Plus, check-ins with four more nations fighting COVID-19 in different ways.

Andrew Nikiforuk 20 Apr 2020TheTyee.ca

Tyee contributing editor Andrew Nikiforuk is an award-winning journalist whose books and articles focus on epidemics, the energy industry, nature and more.

Starting last week and for the next few, The Tyee is tracking how six different nations have responded to one global virus.

At one extreme New Zealand strives to eliminate the virus from the population while at another Sweden continues on its controversial path to build herd immunity.

Everywhere the virus has travelled it has illuminated class, social, racial and political divisions as dangerous as the pandemic itself.

All six nations hold lessons for Canada which is still in lockdown mode. Some preliminary studies provide a potential context to the statistics below: the number of people infected by the virus is probably 10 times higher than the number of reported cases.

New Zealand: 1,436 cases; 12 deaths; 4.9 million population

New Zealand remains in a stringent national lockdown as Prime Minister Jacinda Ardern attempts to eliminate the virus completely from the country in a matter of weeks.

So far Ardern’s tough lockdown (no one leaves their neighbourhood) has had the desired effect. To date the number of new cases has fallen to single digits with no more than a dozen people in hospital. She is expected to ease restrictions this week and allow food delivery and some school reopenings. But most public places will remain closed and travel will be restricted. “The last thing we want to do is move out of level four and lose everything,” she said.

But a group of academics led by Simon Thornley, a public health expert at the University of Auckland, has started a raucous debate by accusing the government of trying to "squash a flea with a sledgehammer and bring the house down.”
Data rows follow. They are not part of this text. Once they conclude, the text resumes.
Definition remove_leaf (d : bytes) (key : bytes) : bytes * result RemoveResult PageError :=
  let checked :=
    let? p := page_parse d in
    if negb (is_leaf p) then Err "leaf removal targeted an internal page"
    else
      let? follow := follow_right p key in
      match follow with
      | Some page => Ok (inl (RemoveFollowRight page))
      | None =>
          let? found := search p key in
          match found with
          | inr _ => Ok (inl Missing)
          | inl index => Ok (inr (index, page_count p))
          end
      end in
  match checked with
  | Err e => (d, Err e)
  | Ok (inl r) => (d, Ok r)
  | Ok (inr (index, count)) => remove_slot d index count
  end.

(** ** The split choice *)
Fixpoint split_total (costs : list Z) (sum : Z) : result Z PageError :=
  match costs with
  | [] => Ok sum
  | c :: costs =>
      let? sum := ok_or (checked_add sum c) "split cost overflow" in
      split_total costs sum
  end.

(** The loop over the candidates from [candidate] on; [costs] starts with the entry
    before it. *)
Fixpoint split_loop (costs : list Z) (candidate count total left_cost best best_distance : Z)
    : result Z PageError :=
  match costs with
  | [] => Ok best
  | c :: costs =>
      if candidate <? count then
        let? left_cost := ok_or (checked_add left_cost c) "split cost overflow" in
        let distance := Z.abs (left_cost - (total - left_cost)) in
        if distance <? best_distance
        then split_loop costs (candidate + 1) count total left_cost candidate distance
        else split_loop costs (candidate + 1) count total left_cost best best_distance
      else Ok best
  end.

Definition choose_split (costs : list Z) : result Z PageError :=
  let count := len costs in
  if count <? 2 then Err "cannot split fewer than two entries"
  else
    let? total := split_total costs 0 in
    split_loop costs 1 count total 0 1 U64_MAX.

Definition leaf_entry_cost (e : LeafEntry) : result Z PageError :=
  let payload := match e.2 with
                 | LeafInline value => len value
                 | LeafBlob _ => BLOB_SIZE
                 | LeafTombstone => 0
                 end in
  ok_or (checked_add SLOT_SIZE (len e.1) ≫= λ l, checked_add l (1 + payload))
    "leaf entry cost overflow".

Definition choose_leaf_split (entries : list LeafEntry) : result Z PageError :=
  choose_split (map (λ e, match leaf_entry_cost e with Ok c => c | Err _ => U64_MAX end) entries).

Definition choose_internal_split (entries : list InternalEntry) : result Z PageError :=
  choose_split (map (λ e, SLOT_SIZE + len e.1 + 8) entries).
Thornley argued that COVID-19 wasn’t all that bad and that older people with medical conditions were going to die sooner than later anyways. "Something was going to get them, it just happens to be this.“

Thornley proposed that the government cancel its level four emergency and let schools and universities reopen, leisure activities resume and domestic travel continue. “Those over 60 and/or with underlying health conditions and uncomfortable returning to work, could continue to work at home with support from their employer and government," added Thornley.

Critics called Thornley’s proposal a form of medical apartheid that would create more problems than it would solve. They said it wouldn’t protect Maori or Pacific peoples among whom at-risk conditions for COVID-19 are the highest. (Unlike Canada New Zealand publishes racial data on COVID-19 cases.)

Michael Baker, one of the architects of New Zealand’s elimination policy, argued that the country is now in an enviable position with actual choices. Its tough lockdown “is the least bad strategy because it gives us an exit strategy and that exit strategy seems tantalizingly close: that we can transition to a COVID-free New Zealand in the foreseeable future."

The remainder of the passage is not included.